In studies developing, refining, or evaluating rating scales, despite some important limitations,18 Cronbach’s alpha is the most commonly reported measure of internal consistency. Main assumptions of Cronbach’s alpha are that all scale items are continuous and normally distributed, all scale items refer to the same underlying latent construct, and each item equally contributes to the total scale score (called tau equivalence).18 When all scale items reflect the same construct, different subsets of the entire scale items should produce consistent results. Cronbach’s alpha measures the degree of correlation or interrelatedness of scale items.11 It is a function of the number of scale items, the average covariance between pairs of items, and the variance of the total score. Its value typically ranges from 0 to 1, with a value closer to 1 indicating greater internal consistency. However, the value of Cronbach’s alpha is sensitive to the number of scale items (more items increases Cronbach’s alpha, all else being the same), and very high values can simply indicate high redundancy of the test items.

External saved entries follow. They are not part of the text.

Lemma mergeableb_sound U dfa : minimizableb dfa = true -> forallb (mergeable_nodeb U dfa) (dfa_nodes dfa) = true -> minimizable dfa /\ mergeable U dfa.
Proof.
  intros Hmz%minimizableb_sound Hall. split; [done|]. rewrite forallb_forall in Hall.
  assert (Hn : forall i n, (dfa_nodes dfa).[i] = Some n -> mergeable_nodeb U dfa n = true) by (intros i n Hi%vec_at_elem; by apply Hall, list_elem_of_In).
  unfold mergeable_nodeb in Hn. split.
  - apply Hmz.
  - intros i n Hi _. specialize (Hn i n Hi). bprop. lia.
  - intros i a _ (n & acts & Hi & Ha & Hin). specialize (Hn i n Hi). rewrite Ha in Hn. bprop.
    match goal with H : forallb _ acts = true |- _ => rewrite forallb_forall in H; specialize (H a (proj1 (list_elem_of_In _ _) Hin)); by apply bool_decide_eq_true in H end.
  - pose proof (mz_small _ Hmz). lia.
Qed.

(** ** The theorems *)

(** Merging two well-formed DFAs returns, within one turn of its loop for
    every pair of their nodes.  The result is well formed, has fewer nodes than
    there are pairs of nodes that are not killed (a half may be missing), and
    has after every text exactly the actions that one of the two DFAs has. *)
Theorem merge_correct (AS : Type) `{HashSetLaws AS} (U : list Z) a b :
  Forall (hs_key (T := AS)) U -> vlen U <= 65535 -> mergeable U a -> mergeable U b -> fits U a b ->
  exists c, merge (AS := AS) a b newMerger = Some c /\ wf_dfa c /\
    vlen (dfa_nodes c) < (graphSize a + 1) * (graphSize b + 1) /\
    forall w x, reports c w x <-> reports a w x \/ reports b w x.
Proof.
  intros HU Hl Ha Hb Hf. destruct (merged_reports U HU Hl a b Ha Hb Hf) as (c & Hc & _ & Hm & Hsz & Hr). exists c.
  split; [done|]. split; [apply Hm|]. split; [exact Hsz|done].
Qed.

(** C39: adding any number of DFAs and combining them returns: only pairs of
    DFAs that are not larger than the minimum are ever merged.  The DFAs the handler is called
    with are well formed and minimal, all but the last have more nodes than the
    minimum, and together they have, after every text, exactly the actions that
    one of the added DFAs has. *)
Theorem combineDFAs_correct (AS : Type) `{HashSetLaws AS} (U : list Z) order minimumSize added :
  Forall (hs_key (T := AS)) U -> vlen U <= 65535 -> (forall l, order l ≡ₚ l) ->
  Forall minimizable added -> Forall (mergeable U) added -> bounded U minimumSize ->
  exists m_dfas out, foldM (addDFA order) [] added = Some m_dfas /\ combineDFAs (AS := AS) order minimumSize m_dfas = Some out /\
    Forall wf_dfa out /\ Forall minimal out /\ Forall (fun dfa => minimumSize < graphSize dfa) (removelast out) /\
    forall w a, any_reports out w a <-> any_reports added w a.
Proof.
  intros HU Hl Ho Hmz Hmg Hf. destruct (addDFAs_spec U order added [] Ho Hmz Hmg) as (new & Hnew & Hg & Hmin & Hr).
  destruct (combineDFAs_spec U order minimumSize HU Hl Ho Hf new Hg Hmin) as (out & Hout & [Hom Homin Hol Hor]).
  exists new, out. split; [exact Hnew|]. split; [done|]. split; [eapply Forall_impl; [exact Hom|]; apply mg_wf|]. split; [done|]. split; [done|].
  intros w a. by rewrite Hor, Hr.
Qed.

(** ** Samples *)

Module CombineExample.
Import InsertionOrder.

(** One character or another leads to a node with an action. *)
Definition word (c a : Z) : DFA := mkDFA [mkDFANode 0 0 0 1 0; mkDFANode 0 1 1 0 0] [a] [mkCharRange c c] [1] 0.
Definition upto_z (c a : Z) : DFA := mkDFA [mkDFANode 0 0 0 1 0; mkDFANode 0 1 1 1 0] [a] [mkCharRange c 122; mkCharRange 33 99] [1; 0] 0.

Definition samples : list DFA := [word 97 1; upto_z 98 2; word 97 3].

(** The pair of the roots, and the three pairs its characters lead to. *)
Example merge_sample :
  merge (AS := OrderedSet) (word 97 1) (upto_z 97 2) newMerger =
  Some (mkDFA [mkDFANode 0 0 0 2 0; mkDFANode 0 4 2 1 0; mkDFANode 2 2 1 1 0; mkDFANode 3 3 0 1 0] [1; 2; 2]
    [mkCharRange 97 97; mkCharRange 98 122; mkCharRange 33 99; mkCharRange 97 122; mkCharRange 33 99] [1; 2; 3; 2; 3] 0).
Proof. vm_compute. reflexivity. Qed.

Example combine_sample :
  (fun out => map graphSize out) <$> (m_dfas ← foldM (addDFA id) [] samples; combineDFAs (AS := OrderedSet) id 3 m_dfas) = Some [4; 2].
Proof. vm_compute. reflexivity. Qed.

Lemma samples_ok : Forall minimizable samples /\ Forall (mergeable [1; 2; 3]) samples.
Proof.
  assert (Hall : Forall (fun dfa => minimizable dfa /\ mergeable [1; 2; 3] dfa) samples).
  { repeat (apply List.Forall_cons; [apply mergeableb_sound; vm_compute; reflexivity|]). apply List.Forall_nil. }
  split; (eapply Forall_impl; [exact Hall|]; intros dfa [Hd1 Hd2]; assumption).
Qed.

Lemma merge_correct_witness :
  exists c, merge (AS := OrderedSet) (word 97 1) (upto_z 97 2) newMerger = Some c /\ wf_dfa c /\
    vlen (dfa_nodes c) < (2 + 1) * (2 + 1) /\ forall w x, reports c w x <-> reports (word 97 1) w x \/ reports (upto_z 97 2) w x.
Proof.
  apply (merge_correct OrderedSet [1; 2] (word 97 1) (upto_z 97 2)).
  - repeat (apply List.Forall_cons; [split; vm_compute; congruence|]). apply List.Forall_nil.
  - vm_compute. congruence.
  - apply mergeableb_sound; vm_compute; reflexivity.
  - apply mergeableb_sound; vm_compute; reflexivity.
  - split; vm_compute; reflexivity.
Defined.

Lemma combineDFAs_correct_witness :
  exists m_dfas out, foldM (addDFA id) [] samples = Some m_dfas /\ combineDFAs (AS := OrderedSet) id 3 m_dfas = Some out /\
    Forall wf_dfa out /\ Forall minimal out /\ Forall (fun dfa => 3 < graphSize dfa) (removelast out) /\
    forall w a, any_reports out w a <-> any_reports samples w a.
Proof.
  apply (combineDFAs_correct OrderedSet [1; 2; 3] id 3 samples).
  - repeat (apply List.Forall_cons; [split; vm_compute; congruence|]). apply List.Forall_nil.
  - vm_compute. congruence.
  - intros l. reflexivity.
  - exact (proj1 samples_ok).
  - exact (proj2 samples_ok).
  - split; vm_compute; reflexivity.
Defined.
End CombineExample.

While the plain-language interpretation of Cronbach’s alpha varies considerably in literature, a value ≥0.7 is usually considered “acceptable.”19,20 Of note, this is mainly true when the scale is used for research purposes (eg, to compare patient satisfaction between 2 groups of patients). When the scale is used for clinical assessments, a higher value (≥0.9) is typically needed.21,22 Thus, while we consider a value of ≥0.7 “acceptable,” because rating scales are mostly developed for research purposes, we stress that “acceptable” or even “good” reliability may not be good enough when the scale is used for clinical decision-making in patient care.


In a meta-analysis, the variation in observed effect sizes between the included studies is due to random sampling error as well as true variation in effect sizes.23 The true variation in effect sizes across studies is referred to as heterogeneity. The I2 statistic is commonly reported to quantify this heterogeneity. I2 represents the percentage of the total between-study variation in effect sizes that is attributable to heterogeneity rather than sampling error.4,24 We note that the I2 is a function of the classical measure of heterogeneity, Cochran’s Q. I2 is considered a better summary measure because it does not depend on the number of included studies.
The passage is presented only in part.